**Activity**
Among the entries below, how many lines contain the string "client"? Only the number, please.

(Records drawn from a dataset)

(** [internal/githubroster/reconcile/guard.go:142-150 setRows matches] *)
Definition row_matches (a : Action) (m : Row) : bool :=
  bool_decide (w_Action m = Some (a_Kind a)) &&
  (if bool_decide (a_Kind a = ActionInvite)
   then bool_decide (w_Email m = a_Email a) || (negb (empty (a_Login a)) && EqualFold (w_Login m) (a_Login a))
   else EqualFold (w_Login m) (a_Login a)).

(** [internal/githubroster/reconcile/guard.go:setRows] *)
Definition setRows (report : OrgReport) (a : Action) (change : Row → Row) : OrgReport :=
  let on m := if row_matches a m then change m else m in
  mkOrgReport (or_Org report)
    (if bool_decide (a_Kind a = ActionInvite) || empty (a_Team a) then on <$> or_Members report else or_Members report)
    ((λ t, if bool_decide (a_Kind a = ActionRemove) && negb (empty (a_Team a)) && negb (bool_decide (tr_Team t = a_Team a))
           then t else mkTeamReport (tr_Team t) (on <$> tr_Members t)) <$> or_Teams report)
    (or_Unlinked report) (or_Seats report) (or_Breaker report).

(** [slices.DeleteFunc] with a predicate that edits the report as it goes. *)
Fixpoint delete_func {S} (f : S → Action → S * bool) (s : S) (actions : list Action) : S * list Action :=
  match actions with
  | [] => (s, [])
  | a :: rest =>
      let '(s, gone) := f s a in
      let '(s, remaining) := delete_func f s rest in
      (s, if gone then remaining else a :: remaining)
  end.

(** How many invitations an account let expire since it last linked; an account
    with no link counts from the zero time. *)
Definition expired (g : Guards) (a : Action) : nat :=
  length (List.filter (λ failed,
    EqualFold (fi_Login failed) (a_Login a) &&
    match gu_LinkedAt g !! a_Account a with Some at_ => (at_ <? fi_FailedAt failed)%Z | None => true end) (gu_Failed g)).

Definition row_state (state : RowState) (action : option ActionKind → option ActionKind) (reason : string) (m : Row) : Row :=
  mkRow (w_Email m) (w_Login m) (w_Role m) state (action (w_Action m)) reason.

(** [internal/githubroster/reconcile/guard.go:ignoreRepeatedInvitations] *)
Definition ignoreRepeatedInvitations (report : OrgReport) (actions : list Action) (g : Guards) : OrgReport * list Action :=
  delete_func (λ report a,
    if negb (bool_decide (a_Kind a = ActionInvite)) || (a_Account a =? 0)%Z then (report, false)
    else if expired g a <? ignoredAfter then (report, false)
    else (setRows report a (row_state StateIgnored (λ _, None)
            ("@" +:+ a_Login a +:+ " let " +:+ pretty (Z.of_nat (expired g a)) +:+
             " invitations expire; linking the account again invites them again")), true)) report actions.

Definition no_seat (g : Guards) : string :=
  match gu_Plan g with
  | Some _ => "no free seat: buy a seat in the organisation's billing, and the invitation goes out on the next pass"
  | None => "seats cannot be counted: approve organisation administration (read) for the App, and invitations go out on the next pass"
  end.

Definition free_seats (g : Guards) : Z :=
  match gu_Plan g with Some (total, filled) => Z.max 0 (total - filled - gu_Pending g) | None => 0 end.

(** One action against the seats left; the state is the report, the seats left
    and how many invitations went without. *)
Definition seat_step (g : Guards) (s : OrgReport * Z * nat) (a : Action) : (OrgReport * Z * nat) * bool :=
  let '(report, free, short) := s in
  if negb (bool_decide (a_Kind a = ActionInvite)) then (s, false)
  else if bool_decide (is_Some (gu_Plan g)) && (0 <? free)%Z then ((report, (free - 1)%Z, short), false)
  else ((setRows report a (row_state StateHeld (λ act, act) (no_seat g)), free, S short), true).

(** [internal/githubroster/reconcile/guard.go:fitSeats] *)
Definition fitSeats (report : OrgReport) (actions : list Action) (g : Guards) : OrgReport * list Action :=
  let free := free_seats g in
  let '((report, _, short), remaining) := delete_func (seat_step g) (report, free, 0) actions in
  let '(total, filled) := default (0, 0)%Z (gu_Plan g) in
  (mkOrgReport (or_Org report) (or_Members report) (or_Teams report) (or_Unlinked report)
     (Some (mkSeats (bool_decide (is_Some (gu_Plan g))) total filled (gu_Pending g) free short)) (or_Breaker report), remaining).

(** What the breaker counts: the accounts removals concern, and a line each. *)
Definition removals (actions : list Action) : list Action := List.filter (λ a, bool_decide (a_Kind a = ActionRemove)) actions.
Definition affected (actions : list Action) : gset string := list_to_set ((λ a, ToLower (a_Login a)) <$> removals actions).
Definition removal_lines (actions : list Action) : list string :=
  (λ a, ToLower (a_Login a) +:+ "|" +:+ a_Team a) <$> removals actions.

(** [internal/githubroster/reconcile/guard.go:breakMassRemoval] *)
Definition breakMassRemoval (report : OrgReport) (actions : list Action) (g : Guards) : OrgReport * list Action :=
  match CheckBreaker (size (affected actions)) (removal_lines actions) (gu_Members g) (gu_Confirmed g) with
  | None => (report, actions)
  | Some breaker =>
      let report := mkOrgReport (or_Org report) (or_Members report) (or_Teams report) (or_Unlinked report)
                      (or_Seats report) (Some breaker) in
      if b_Confirmed breaker then (report, actions)
      else
        let reason := "over the removal limit — " +:+ pretty (Z.of_nat (b_Affected breaker)) +:+ " of " +:+
          pretty (Z.of_nat (b_Total breaker)) +:+ " members at once: an operator confirms this set in the console" in
        delete_func (λ report a,
          if negb (bool_decide (a_Kind a = ActionRemove)) then (report, false)
          else (setRows report a (row_state StateHeld (λ act, act) reason), true)) report actions
  end.

(** [internal/githubroster/reconcile/guard.go:Guard] *)
Definition Guard (report : OrgReport) (actions : list Action) (g : Guards) : OrgReport * list Action :=
  let '(report, actions) := ignoreRepeatedInvitations report actions g in
  let '(report, actions) := fitSeats report actions g in
  breakMassRemoval report actions g.

(** ** Lemmas: where a change comes from *)

Lemma row_action d iv lost_by scope email role a : a ∈ (row d iv lost_by scope email role).2 →
  scope ≠ "" ∧ a_Team a = scope ∧ a_Email a = email ∧ a_Role a = Some role ∧
  d_loginOf d !! email = Some (a_Login a) ∧
  (a_Kind a = ActionAdd ∧ default ∅ (d_current d !! scope) !! a_Login a = None ∨
   a_Kind a = ActionSetRole ∧ ∃ current, default ∅ (d_current d !! scope) !! a_Login a = Some current ∧
     current ≠ bool_decide (role = RoleMaintainer) ∧ (is_owner (d_owner d) (a_Login a) = true → role = RoleMaintainer)).
Proof.
  unfold row. destruct (d_loginOf d !! email) as [login|] eqn:Hlogin.
  - destruct (empty scope) eqn:Hscope; [by intros ?%elem_of_nil|].
    destruct (default ∅ (d_current d !! scope) !! login) as [current|] eqn:Hcur.
    + destruct (is_owner _ _ && current && _) eqn:Howner; [by intros ?%elem_of_nil|].
      destruct (negb (bool_decide (current = _))) eqn:Hrole; [|by intros ?%elem_of_nil].
      intros ->%list_elem_of_singleton. simpl. split_and!; auto; [by intros ->|].
      right. split; [done|]. exists current. apply negb_true_iff, bool_decide_eq_false in Hrole.
      split_and!; auto. intros Ho. rewrite Ho in Howner. simpl in Howner.
      case_bool_decide; [done|]. exfalso. by destruct current.
    + intros ->%list_elem_of_singleton. simpl. split_and!; auto. by intros ->.
  - repeat case_match; by intros ?%elem_of_nil.
Qed.

Lemma team_leaver_action d confirmations slug login r a :
  team_leaver d confirmations slug login = Some r → a ∈ r.2 →
  a_Kind a = ActionRemove ∧ a_Team a = slug ∧ a_Login a = login ∧ is_owner (d_owner d) login = false ∧
  wantsAny (d_desired d) slug (emails_of (d_emailsOf d) login) = false ∧ emails_of (d_emailsOf d) login ≠ [] ∧
  (confirmTeamRemoval d slug (emails_of (d_emailsOf d) login) confirmations).2 = true.
Proof.
  unfold team_leaver. set (emails := emails_of _ _). case_bool_decide as Hne; [done|].
  destruct (wantsAny _ _ _) eqn:Hwants; [done|]. simpl.
  destruct (is_owner _ _) eqn:Ho; [by intros [= <-] ?%elem_of_nil|].
  destruct (confirmTeamRemoval d slug emails confirmations) as [reason remove]. destruct remove.
  - intros [= <-] ->%list_elem_of_singleton. by split_and!.
  - destruct (negb (empty reason)); by intros [= <-] ?%elem_of_nil.
Qed.
(* ===== verification/GitHubPass.v ===== *)
(** * GitHubPass: one pass over an organisation, from its reads to its changes

    [internal/githubroster/controller/controller.go] and guards.go: what the controller reads
    of GitHub and of the console, in which order; how a pass that cannot read ends; the
    changes it makes, and what it reports of them.  What it decides in between is [GitHub] and
    [GitHubDecide]; the links it starts from are [LinkCheck]'s; its reports are a [Journal].

    GitHub, the console, the store of links and the store of reports are calls whose answers
    are anything ([org_call]).  A pass's clock does not move.  The cache of tokens, the rows
    already recorded and the profiles already looked at are the controller's memory.
    Warnings and metrics are left out; an error is the words of the call that failed, without
    what is added to them on the way; an audit record is what it is about. *)

From stdpp Require Import pretty.
From S2P Require Import Prelude GoStrings Runs Links Policy Rails Asking GitHub GitHubDecide LinkCheck Journal.

Implicit Types (org email login slug team token group reason : string) (now : Z).

(** ** Reports *)

(** [internal/githubroster/status/status.go:138-163 Outcome] *)
Inductive tick_outcome := Ended (o : Rails.Outcome) | OutcomeFailed.
(** [internal/githubroster/status/status.go:type Tick] *)
Record OrgTick := mkOrgTick {
  ot_At : Z; ot_Outcome : tick_outcome; ot_Error : string; ot_Changes : nat; ot_Held : nat; ot_Retrying : nat; ot_Waiting : nat }.
(** [internal/githubroster/status/status.go:type Org]: what a pass decided, and how it went. *)
Record OrgStatus := mkOrgStatus {
  sr_Report : OrgReport; sr_Enabled : bool; sr_Tick : OrgTick; sr_Outside : list Account }.
(** The report of a target that has none. *)
Definition no_report : OrgStatus :=
  mkOrgStatus (mkOrgReport "" [] [] [] None None) false (mkOrgTick 0 (Ended OutcomeInSync) "" 0 0 0 0) [].

(** Every row with the team it is on, "" for the organisation's own. *)
(** [internal/githubroster/controller/controller.go:each] *)
Definition each (report : OrgReport) : list (string * Row) :=
  (pair "" <$> or_Members report) ++ mjoin ((λ t, pair (tr_Team t) <$> tr_Members t) <$> or_Teams report).

(** [internal/githubroster/controller/controller.go:countState] *)
Definition countState (report : OrgReport) (state : RowState) : nat :=
  length (List.filter (λ r, bool_decide (w_State r.2 = state)) (each report)).

(** [internal/githubroster/controller/controller.go:672-678 rows] *)
Definition concerns (a : Action) (m : Row) : bool :=
  if bool_decide (a_Kind a = ActionInvite) then
    bool_decide (w_Action m = Some ActionInvite) &&
    (bool_decide (w_Email m = a_Email a) || (negb (bool_decide (a_Account a = 0%Z)) && bool_decide (w_Login m = a_Login a)))
  else bool_decide (w_Login m = a_Login a) && bool_decide (w_Action m = Some (a_Kind a)).

(** [internal/githubroster/controller/controller.go:rows] *)
Definition rows (report : OrgReport) (a : Action) (visit : Row → Row) : OrgReport :=
  let on m := if concerns a m then visit m else m in
  let invite := bool_decide (a_Kind a = ActionInvite) in
  mkOrgReport (or_Org report) (if invite || empty (a_Team a) then on <$> or_Members report else or_Members report)
    ((λ t, if negb invite && negb (empty (a_Team a)) && negb (bool_decide (tr_Team t = a_Team a))
           then t else mkTeamReport (tr_Team t) (on <$> tr_Members t)) <$> or_Teams report)
    (or_Unlinked report) (or_Seats report) (or_Breaker report).

(** [internal/githubroster/controller/controller.go:markDone] *)
Definition markDone (report : OrgReport) (a : Action) : OrgReport :=
  rows report a (λ m,
    match a_Kind a with
    | ActionInvite => mkRow (w_Email m) (w_Login m) (w_Role m) StateInvited None (w_Reason m)
    | ActionRemove => mkRow (w_Email m) (w_Login m) (w_Role m) StateLeaving (w_Action m) (w_Reason m)
    | _ => mkRow (w_Email m) (w_Login m) (w_Role m) StateSynced None (w_Reason m)
    end).
(* ===== verification/SlackDecide.v ===== *)
(** * SlackDecide: the report and the changes of one Slack workspace's pass

    [internal/slackroster/reconcile/decide.go], with the report's shapes from
    [internal/slackroster/status/status.go]: with the directory's answers, which
    members are removed and which only reported, the two removal breakers, and the
    ordered changes.

    The theorems: a member leaves a channel only when it is strict and the
    directory vouches, for every address of theirs, that they hold none of its
    groups; bots, guests, accounts of other workspaces, ignored accounts and
    anybody wanted stay; a channel's removals, and the workspace's, are made all or
    none, and never over half unless confirmed; what the directory was asked about
    is all a decision depends on; and a decision is always reached. *)

From stdpp Require Import pretty.
From S2P Require Import Prelude GoStrings Policy SlackPolicy Rails SlackData SlackLayout SlackDerive.

Implicit Types (name id address key reason : string) (vouches : gmap string Vouch).

(** ** The report *)

(** [internal/slackroster/status/status.go:type Discovered] *)
Record Discovered := mkDiscovered {
  dc_ID : string; dc_Name : string; dc_Private : bool; dc_Members : Z; dc_HostTeam : string;
  dc_Teams : list string; dc_Managed : bool }.
(** [internal/slackroster/status/status.go:type Channel] *)
Record ChannelReport := mkChannelReport {
  cr_Name : string; cr_ID : string; cr_Private : bool; cr_Mode : string; cr_Shared : bool; cr_Host : string;
  cr_Console : bool; cr_State : ChannelState; cr_Reason : string; cr_Members : list Row; cr_Breaker : option Breaker }.
(** [internal/slackroster/status/status.go:type Leaver] *)
Record Leaver := mkLeaver { lv_Email : string; lv_UserID : string; lv_Channels : list string; lv_Reason : string }.
(** [internal/slackroster/status/status.go:type Workspace] The fields a decision sets. *)
Record Report := mkReport {
  rp_Workspace : string; rp_Team : string; rp_Tick : Tick; rp_Channels : list ChannelReport;
  rp_DiscoveredShared : list Discovered; rp_Discovered : list Discovered; rp_DiscoveredMore : nat;
  rp_Leavers : list Leaver; rp_Breaker : option Breaker }.

(** [internal/slackroster/reconcile/reconcile.go:type Adoption] *)
Record Adoption := mkAdoption { ad_Channel : string; ad_ID : string; ad_Private : bool; ad_Joins : bool }.
(** [internal/slackroster/reconcile/reconcile.go:type Decision] *)
Record Decision := mkDecision {
  dec_Report : Report; dec_Actions : list Action; dec_Held : list Held; dec_Adopted : list Adoption }.

(** [internal/slackroster/status/status.go:110-112 MaxDiscovered] *)
Definition MaxDiscovered : nat := 500.

(** [internal/slackroster/reconcile/decide.go:type removal] *)
Record removal := mkRemoval { rm_channel : string; rm_key : string; rm_member : Member; rm_email : string; rm_row : nat }.

(** [internal/slackroster/reconcile/decide.go:removal.line] *)
Definition line (r : removal) : string := rm_channel r +:+ "|" +:+ rm_key r.
(* ===== verification/SlackApply.v ===== *)
(** * SlackApply: reading a Slack workspace whole, and carrying a decision out

    [internal/slackroster/apply]: observe.go reads everything a decision rests on, or fails;
    apply.go makes the changes of a decision, one after the other.  Slack, the cache of who a
    user is, the console and the store of reports are calls whose answers are anything
    ([slack_call]); what a pass does with both is [SlackPass].

    The theorems: what is read is all that [Derive] needs, so a workspace that could be read
    is never decided on a hole; and each action has one outcome, in order, with at most one
    call to Slack, none in a dry run.

    Metrics and log lines are left out; an audit record is what it is about. *)

From S2P Require Import Prelude GoStrings Runs Policy SlackPolicy Rails SlackData SlackLayout SlackDerive SlackDecide Journal.

Implicit Types (workspace name id address email user group : string).

(** ** What Slack answers with *)

(** [internal/slackapp/client.go:type User] *)
Record User := mkUser {
  us_ID : string; us_TeamID : string; us_Deleted : bool; us_IsBot : bool; us_IsRestricted : bool; us_IsUltraRestricted : bool;
  us_IsAppUser : bool; us_Email : string }.
(** [internal/slackapp/client.go:User.IsAutomated] *)
Definition IsAutomated (u : User) : bool := us_IsBot u || us_IsAppUser u.
(** [internal/slackapp/client.go:User.IsGuest] *)
Definition IsGuest (u : User) : bool := us_IsRestricted u || us_IsUltraRestricted u.

(** [internal/slackapp/client.go:type Channel]; its members are not listed with it. *)
Record ListedChannel := mkListedChannel {
  lch_ID : string; lch_Name : string; lch_IsPrivate : bool; lch_IsArchived : bool; lch_IsGeneral : bool; lch_IsMember : bool;
  lch_IsExtShared : bool; lch_SharedTeamIDs : list string; lch_ConnectedTeamIDs : list string; lch_PendingShared : list string;
  lch_PendingConnected : list string; lch_InternalTeamIDs : list string; lch_HostID : string; lch_NumMembers : Z; lch_Creator : string }.
(** [internal/slackapp/client.go:Channel.Teams] *)
Definition Teams (c : ListedChannel) : list string :=
  foldl (λ out id, if negb (empty id) then appendNew out id else out) []
    (lch_HostID c :: lch_SharedTeamIDs c ++ lch_ConnectedTeamIDs c ++ lch_PendingShared c ++ lch_PendingConnected c ++ lch_InternalTeamIDs c).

**Response**
5